Sasmito mendesak agar kepolisian dapat mengusut kasus dugaan kekerasan dan kriminalisasi yang menimpa wartawan. Dia pun berharap kepolisian dapat berinisiatif membuat laporan model A guna menyelidiki kasus kekerasan dan kriminalisasi terhadap wartawan. Laporan polisi model A adalah laporan yang dibuat berdasarkan temuan polisi sendiri.
"Itu harus diusut karena kekerasan terhadap jurnalis bukan delik aduan.
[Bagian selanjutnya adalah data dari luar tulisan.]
Definition estimateSize (b : VbkBlock) : result Z :=
  rawSize ← accumulate [Ok 4; Ok 2; Ok (Z.of_nat (length (previousBlock b)));
                        Ok (Z.of_nat (length (previousKeystone b)));
                        Ok (Z.of_nat (length (secondPreviousKeystone b)));
                        Ok (Z.of_nat (length (merkleRoot b))); Ok 4; Ok 4; Ok 5];
  accumulate [singleByteLenValueSize rawSize].

(** The value of the hash, and its computation: [ethash_get_cachesize] asserts that
    the epoch of the height is in the tables.  [calculateHash] is used of headers whose
    hash was computed before: the stateless checks, the search for duplicate ids and the
    construction of endorsements compute it with [computeHash]. *)
Definition calculateHash `{ProgPow} (b : VbkBlock) : list Z :=
  match written (toRaw b) with Ok raw => progPowHash raw | _ => [] end.
Definition hashable (b : VbkBlock) : bool := ethashGetEpochWithoutOffset (height b) <? VBK_MAX_CALCULATED_EPOCHS_SIZE.
Definition computeHash `{ProgPow} (b : VbkBlock) : result (list Z) :=
  vassert (hashable b) "epoch < VBK_MAX_CALCULATED_EPOCHS_SIZE";; Ok (calculateHash b).

Definition getShortHash `{ProgPow} (b : Cached VbkBlock) : list Z * Cached VbkBlock :=
  let r := getHash calculateHash VBK_BLOCK_HASH_SIZE b in (trimLE 12 r.1, r.2).

Definition DeserializeFromRaw (hash : list Z) : reader (Cached VbkBlock) :=
  height <- fails (readBE int32_t 4) "vbk-block-height";;
  version <- fails (readBE int16_t 2) "vbk-block-version";;
  previousBlock <- fails (readSlice VBK_PREVIOUS_BLOCK_HASH_SIZE) "vbk-block-previous";;
  previousKeystone <- fails (readSlice VBK_PREVIOUS_KEYSTONE_HASH_SIZE) "vbk-block-keystone1";;
  secondPreviousKeystone <- fails (readSlice VBK_PREVIOUS_KEYSTONE_HASH_SIZE) "vbk-block-keystone2";;
  merkleRoot <- fails (readSlice VBK_MERKLE_ROOT_HASH_SIZE) "vbk-block-merkle-root";;
  timestamp <- fails (readBE uint32_t 4) "vbk-block-timestamp";;
  difficulty <- fails (readBE int32_t 4) "vbk-block-difficulty";;
  nonce <- fails (readBE uint64_t 5) "vbk-block-nonce";;
  ret (mkCached (mkVbkBlock height version previousBlock previousKeystone secondPreviousKeystone
                   merkleRoot timestamp difficulty nonce) hash).

Definition DeserializeFromVbkEncoding (precalculatedHash : list Z) : reader (Cached VbkBlock) :=
  value <- fails (readSingleByteLenValue VBK_HEADER_SIZE_PROGPOW VBK_HEADER_SIZE_PROGPOW) "vbk-block-bad-header";;
  on_slice (DeserializeFromRaw precalculatedHash) value.

(** The 65 bytes of a VeriBlock header. *)
Definition raw_parts (b : VbkBlock) : list (list Z) :=
  [be_bytes (height b) 4; be_bytes (version b) 2; previousBlock b; previousKeystone b;
   secondPreviousKeystone b; merkleRoot b; be_bytes (timestamp b) 4; be_bytes (difficulty b) 4;
   be_bytes (nonce b) 5].

Definition vbk_encoding (b : VbkBlock) : list Z := enc_sbl (concat (raw_parts b)).

Definition vbk_valid (b : VbkBlock) : Prop :=
  in_range int32_t (height b) ∧ in_range int16_t (version b) ∧
  blob_ok VBK_PREVIOUS_BLOCK_HASH_SIZE (previousBlock b) ∧
  blob_ok VBK_PREVIOUS_KEYSTONE_HASH_SIZE (previousKeystone b) ∧
  blob_ok VBK_PREVIOUS_KEYSTONE_HASH_SIZE (secondPreviousKeystone b) ∧
  blob_ok VBK_MERKLE_ROOT_HASH_SIZE (merkleRoot b) ∧
  in_range uint32_t (timestamp b) ∧ in_range int32_t (difficulty b) ∧ in_range uint64_t (nonce b).

(** The nonce has five bytes. *)
Definition vbk_encodable (b : VbkBlock) : Prop := vbk_valid b ∧ 0 <= nonce b < 2 ^ 40.

#[global] Instance vbk_valid_dec b : Decision (vbk_valid b).
Proof. unfold vbk_valid, blob_ok. apply _. Defined.
#[global] Instance vbk_encodable_dec b : Decision (vbk_encodable b).
Proof. unfold vbk_encodable. apply _. Defined.

Definition fromVbkEncoding : reader VbkBlock :=
  b <- DeserializeFromVbkEncoding (empty_hash VBK_BLOCK_HASH_SIZE);; ret (cached_block b).
Definition setNonce (nnc : Z) : Cached VbkBlock → Cached VbkBlock := set_field VBK_BLOCK_HASH_SIZE (λ b,
  mkVbkBlock (height b) (version b) (previousBlock b) (previousKeystone b) (secondPreviousKeystone b)
    (merkleRoot b) (timestamp b) (difficulty b) nnc).
Definition setHeight (h : Z) : Cached VbkBlock → Cached VbkBlock := set_field VBK_BLOCK_HASH_SIZE (λ b,
  mkVbkBlock h (version b) (previousBlock b) (previousKeystone b) (secondPreviousKeystone b)
    (merkleRoot b) (timestamp b) (difficulty b) (nonce b)).
Definition setVersion (v : Z) : Cached VbkBlock → Cached VbkBlock := set_field VBK_BLOCK_HASH_SIZE (λ b,
  mkVbkBlock (height b) v (previousBlock b) (previousKeystone b) (secondPreviousKeystone b)
    (merkleRoot b) (timestamp b) (difficulty b) (nonce b)).
Definition setPreviousBlock (prev : list Z) : Cached VbkBlock → Cached VbkBlock := set_field VBK_BLOCK_HASH_SIZE (λ b,
  mkVbkBlock (height b) (version b) prev (previousKeystone b) (secondPreviousKeystone b)
    (merkleRoot b) (timestamp b) (difficulty b) (nonce b)).
Definition setPreviousKeystone (ks : list Z) : Cached VbkBlock → Cached VbkBlock := set_field VBK_BLOCK_HASH_SIZE (λ b,
  mkVbkBlock (height b) (version b) (previousBlock b) ks (secondPreviousKeystone b)
    (merkleRoot b) (timestamp b) (difficulty b) (nonce b)).
Definition setSecondPreviousKeystone (ks : list Z) : Cached VbkBlock → Cached VbkBlock :=
  set_field VBK_BLOCK_HASH_SIZE (λ b,
  mkVbkBlock (height b) (version b) (previousBlock b) (previousKeystone b) ks
    (merkleRoot b) (timestamp b) (difficulty b) (nonce b)).
Definition setMerkleRoot (mroot : list Z) : Cached VbkBlock → Cached VbkBlock := set_field VBK_BLOCK_HASH_SIZE (λ b,
  mkVbkBlock (height b) (version b) (previousBlock b) (previousKeystone b) (secondPreviousKeystone b)
    mroot (timestamp b) (difficulty b) (nonce b)).
Definition setTimestamp (ts : Z) : Cached VbkBlock → Cached VbkBlock := set_field VBK_BLOCK_HASH_SIZE (λ b,
  mkVbkBlock (height b) (version b) (previousBlock b) (previousKeystone b) (secondPreviousKeystone b)
    (merkleRoot b) ts (difficulty b) (nonce b)).
Definition setDifficulty (diff : Z) : Cached VbkBlock → Cached VbkBlock := set_field VBK_BLOCK_HASH_SIZE (λ b,
  mkVbkBlock (height b) (version b) (previousBlock b) (previousKeystone b) (secondPreviousKeystone b)
    (merkleRoot b) (timestamp b) diff (nonce b)).
Definition setPrecalculatedHash (b : Cached VbkBlock) (precalculatedHash : list Z) : Cached VbkBlock :=
  mkCached (cached_block b) precalculatedHash.

Lemma vbk_writes_raw b : writes (toRaw b) (concat (raw_parts b)).
Proof.
  unfold toRaw. cbn [concat raw_parts]. rewrite app_nil_r.
  writes_parts; (apply writes_BE; simpl; lia) || done.
Qed.

Lemma vbk_size_raw b : vbk_valid b → size_of (concat (raw_parts b)) = 65.
Proof.
  intros (_ & _ & [_ H1] & [_ H2] & [_ H3] & [_ H4] & _). unfold raw_parts.
  rewrite !size_concat_cons, !size_be_bytes. unfold size_of. by rewrite H1, H2, H3, H4.
Qed.

Lemma vbk_reads_raw b h : vbk_encodable b → reads (DeserializeFromRaw h) (concat (raw_parts b)) (mkCached b h).
Proof.
  intros ((Hh & Hv & [_ H1] & [_ H2] & [_ H3] & [_ H4] & Ht & Hd & Hn) & Hn5). unfold DeserializeFromRaw.
  cbn [concat raw_parts].
  eapply reads_bind; [apply reads_fails, (reads_BE int32_t); simpl; lia|].
  eapply reads_bind; [apply reads_fails, (reads_BE int16_t); simpl; lia|].
  do 4 (eapply reads_bind; [apply reads_fails, reads_slice; assumption|]).
  eapply reads_bind; [apply reads_fails, (reads_BE uint32_t); simpl; lia|].
  eapply reads_bind; [apply reads_fails, (reads_BE int32_t); simpl; lia|].
  eapply reads_bind; [apply reads_fails, (reads_BE_n uint64_t); [simpl; lia|exact Hn|simpl; lia]|].
  eapply reads_value; [apply reads_ret|].
  rewrite !conv_id by (done || simpl; lia). by destruct b.
Qed.

Lemma vbk_safe_raw h : safe_reading (λ c, vbk_valid (cached_block c)) (DeserializeFromRaw h).
Proof.
  unfold DeserializeFromRaw.
  do 2 (eapply safe_bind; [apply safe_fails, safe_readBE; simpl; lia|]; intros ? ?).
  do 4 (eapply safe_bind; [apply safe_fails, safe_readBlob|]; intros ? []).
  do 3 (eapply safe_bind; [apply safe_fails, safe_readBE; simpl; lia|]; intros ? ?).
  apply safe_ret_with. unfold vbk_valid. conjs ltac:(assumption).
Qed.

#[global] Instance Vbk_codec : Codec VbkBlock := {
  toVbkEncoding := toVbkEncoding;
  fromVbkEncoding := fromVbkEncoding;
  estimateSize := estimateSize;
  encoding := vbk_encoding;
  valid := vbk_valid;
  encodable := vbk_encodable;
  max_size := 66
}.

#[global] Instance Vbk_laws : CodecLaws VbkBlock.
Proof.
  split; cbn [Serde.toVbkEncoding Serde.fromVbkEncoding Serde.estimateSize encoding valid encodable max_size Vbk_codec].
  - by intros b [Hb _].
  - intros b Hb w. unfold toVbkEncoding. rewrite (written_writes _ _ (vbk_writes_raw b)). cbn [mbind result_bind].
    apply writes_sbl. pose proof (vbk_size_raw b Hb) as Hs. unfold size_of in Hs. lia.
  - intros b Hb. pose proof (vbk_size_raw b Hb) as Hs. destruct Hb as (_ & _ & [_ H1] & [_ H2] & [_ H3] & [_ H4] & _).
    unfold estimateSize. rewrite H1, H2, H3, H4. cbn [mbind result_bind].
    unfold vbk_encoding. rewrite size_enc_sbl, Hs. reflexivity.
  - intros b Hb. unfold vbk_encoding. rewrite size_enc_sbl, vbk_size_raw by done. lia.
  - intros b Hb. pose proof (vbk_size_raw b (proj1 Hb)) as Hs. unfold size_of in Hs. unfold fromVbkEncoding, vbk_encoding.
    rewrite <- (app_nil_r (enc_sbl _)).
    apply (reads_bind _ _ _ _ (mkCached b (empty_hash VBK_BLOCK_HASH_SIZE))); [|apply reads_ret].
    unfold DeserializeFromVbkEncoding. rewrite <- (app_nil_r (enc_sbl _)).
    eapply reads_bind; [apply reads_fails, reads_sbl; unfold VBK_HEADER_SIZE_PROGPOW; lia|].
    by apply reads_on_slice, vbk_reads_raw.
  - unfold fromVbkEncoding. eapply safe_bind; [|intros c Hc; apply safe_ret_with, Hc].
    unfold DeserializeFromVbkEncoding. eapply safe_bind; [apply safe_fails, safe_sbl|]. intros v [Hv _].
    apply safe_on_slice; [done|]. apply vbk_safe_raw.
Qed.
End Vbk.

(** ** [AltBlock] *)
Module Alt.
Record AltBlock := mkAltBlock {
  hash : list Z;
  previousBlock : list Z;
  timestamp : Z;
  height : Z
}.

#[global] Instance AltBlock_eq_dec : EqDecision AltBlock.
Proof. solve_decision. Defined.

Section alt.
Context `{CtParams}.

Definition toRaw (b : AltBlock) : writer :=
  writeSingleByteLenValue (hash b) +++
  writeSingleByteLenValue (previousBlock b) +++
  writeBE int32_t (height b) 4 +++
  writeBE uint32_t (timestamp b) 4.

Definition toVbkEncoding : AltBlock → writer := toRaw.

Definition estimateSize (b : AltBlock) : result Z :=
  accumulate [singleByteLenValueSize (Z.of_nat (length (hash b)));
              singleByteLenValueSize (Z.of_nat (length (previousBlock b))); Ok 4; Ok 4].

Definition DeserializeFromRaw : reader AltBlock :=
  hash <- fails (readSingleByteLenVector ALT_HASH_SIZE ALT_HASH_SIZE) "alt-block-hash";;
  previousBlock <- fails (readSingleByteLenVector 0 ALT_HASH_SIZE) "alt-block-prevhash";;
  height <- fails (readBE int32_t 4) "alt-block-height";;
  timestamp <- fails (readBE uint32_t 4) "alt-block-timestamp";;
  ret (mkAltBlock hash previousBlock timestamp height).

Definition DeserializeFromVbkEncoding : reader AltBlock := DeserializeFromRaw.

Definition alt_encoding (b : AltBlock) : list Z :=
  concat [enc_sbl (hash b); enc_sbl (previousBlock b); be_bytes (height b) 4; be_bytes (timestamp b) 4].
Jadi, tanpa ada penyelesaian kasus yang melibatkan kepolisian, ini mungkin akan berulang terus karena tidak ada efek jera terhadap polisi yang melakukan kekerasan," ucapnya.
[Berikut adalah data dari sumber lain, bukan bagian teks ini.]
(* ===== verification/VbkContext.v ===== *)
(** * VeriBlock rules that depend on the chain
      ([vbk_blockchain_util.cpp], [vbk_chain_params.hpp])

    Work of a header, the difficulty of the next block (with the [double]
    arithmetic of its last step: binary64, rounding to nearest), the keystones a
    header must name, the minimum timestamp, the contextual check and the block
    template of the miner.  [now] is [currentTimestamp4()]. *)
From Stdlib Require Import String SpecFloat.
From stdpp Require Import sorting.
From S2P Require Import Prelude Serde Base58 StrUtil ArithUint256 Address Blocks BlockIndex BtcContext.
Import U256.

Record VbkChainParams := mkVbkChainParams {
  getMinimumDifficulty : list Z;
  getPowNoRetargeting : bool;
  getRetargetPeriod : Z;
  getTargetBlockTime : Z;
  getKeystoneInterval : Z;
  mMaxFutureBlockTime : Z;
  getProgPowForkHeight : Z;
  getProgPowStartTimeEpoch : Z;
  isProgPowStartTimeEpochEnabled : bool;
  getTransactionMagicByte : option Z
}.

Definition of_hex (N : nat) (s : string) : list Z :=
  match newBlob N (ParseHex (chars s)) with Ok v => v | _ => [] end.

(** [ArithUint256::fromHex] and [uint256::fromHex] *)
Definition arith_of_hex (s : string) : list Z := match fromHex (chars s) with Ok v => v | _ => [] end.

Definition VbkChainParamsMain : VbkChainParams :=
  mkVbkChainParams (arith_of_hex "14f46b0400") false 100 30 20 (5 * 60) 1512000 1600716052 true None.
Definition VbkChainParamsTest : VbkChainParams :=
  mkVbkChainParams (arith_of_hex "05F5E100") false 100 30 20 (5 * 60) 872000 1600444017 true (Some 0xAA).
Definition VbkChainParamsRegTest : VbkChainParams := 
  mkVbkChainParams (of_hex 32 "1") true 100 30 20 (5 * 60) 0 0 false (Some 0xBB).

(** [getBlockProof]: the [int32_t] difficulty is converted to [uint32_t]. *)
Definition getBlockProof (block : Vbk.VbkBlock) : list Z :=
  let '(target, negative, overflow) := fromBits (u32 (Vbk.difficulty block)) in
  if negative || overflow || (compareTo target (of_u64 0) =? 0) then of_u64 0 else target.

(** ** [double] *)
Definition double_of (z : Z) : spec_float := binary_normalize 53 1024 z 0 false.
Definition dadd : spec_float → spec_float → spec_float := SFadd 53 1024.
Definition dmul : spec_float → spec_float → spec_float := SFmul 53 1024.
Definition ddiv : spec_float → spec_float → spec_float := SFdiv 53 1024.

(** [(uint32_t)x]: undefined outside of the range of the type. *)
Definition double_to_u32 (x : spec_float) : result Z :=
  match x with
  | S754_zero _ => Ok 0
  | S754_finite s m e =>
    let v := if 0 <=? e then Z.shiftl (Zpos m) e else Z.shiftr (Zpos m) (- e) in
    if s then if v =? 0 then Ok 0 else Undef "conversion of a negative double"
    else if v <? 2 ^ 32 then Ok v else Undef "conversion of a large double"
  | _ => Undef "conversion of an infinite double or NaN"
  end.

(** [(double)K / t], rounded half up, in units of 10^-8. *)
Definition coefficient (k t : Z) : result Z :=
  let coef2 := ddiv (double_of k) (double_of t) in
  let coef2 := dadd coef2 (ddiv (double_of 5) (double_of 1000000000)) in
  double_to_u32 (dmul coef2 (double_of 100000000)).

Section chain.
Context {K A : Type} `{Countable K} `{ProgPow}.
Notation index_t := (BlockIndex K Vbk.VbkBlock A).
Notation store := (gmap K index_t).
Context (params : VbkChainParams) (now : Z).

(** [getTimestamp] returns the field as [uint32_t]. *)
Definition getTimestamp (i : index_t) : Z := Vbk.timestamp (header i).
Definition getDifficulty (i : index_t) : Z := Vbk.difficulty (header i).
Definition index_hash (i : index_t) : list Z := Vbk.calculateHash (header i).

(** ** Difficulty *)
Definition clampSolveTime (solveTime : Z) : Z :=
  if i32 (u32 (getTargetBlockTime params * 6)) <? solveTime then i32 (u32 (getTargetBlockTime params * 6))
  else if solveTime <? -6 * i32 (getTargetBlockTime params) then -6 * i32 (getTargetBlockTime params)
  else solveTime.

(** The sums over the last blocks: [t] is [int32_t], the products are
    [uint32_t]. *)
Fixpoint work_loop (fuel : nat) (m : store) (workBlock : K) (i : Z) (targetDif : list Z) (t : Z)
    : result (list Z * Z) :=
  match fuel with
  | O => Ok (targetDif, t)
  | S fuel =>
    w ← deref m workBlock;
    match pprev w with
    | None => Ok (targetDif, t)
    | Some p =>
      prev ← deref m p;
      let solveTime := clampSolveTime (i32 (u32 (getTimestamp w - getTimestamp prev))) in
      let t := i32 (u32 (t + u32 (u32 solveTime * u32 (getRetargetPeriod params - i - 1)))) in
      work_loop fuel m p (i + 1) (add targetDif (fromBits (u32 (getDifficulty prev))).1.1) t
    end
  end.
Kendati banyaknya kekerasan dan kriminalisasi terhadap jurnalis, pewarta VOA Indonesia itu mendorong reformasi di tubuh Polri lantaran Korps Bhayangkara dianggap tidak serius dalam mengusut kasus kekerasan dan kriminalisasi terhadap jurnalis.
Di samping itu, Sasmito juga meminta kepada perusahaan media turut aktif untuk mengadvokasi jurnalis yang menjadi korban kekerasan dan kriminalisasi saat menjalankan tugas.
"Selain polisi aktif, perusahaan media juga harus aktif melaporkan kasus kekerasan dan kriminalisi terhadap jurnalisnya. Jadi bukan sebagai kasus etik (di kepolisian) saja tetapi sebagai kasus pelanggaran pidana sesuai UU Pers," tutur Sasmito.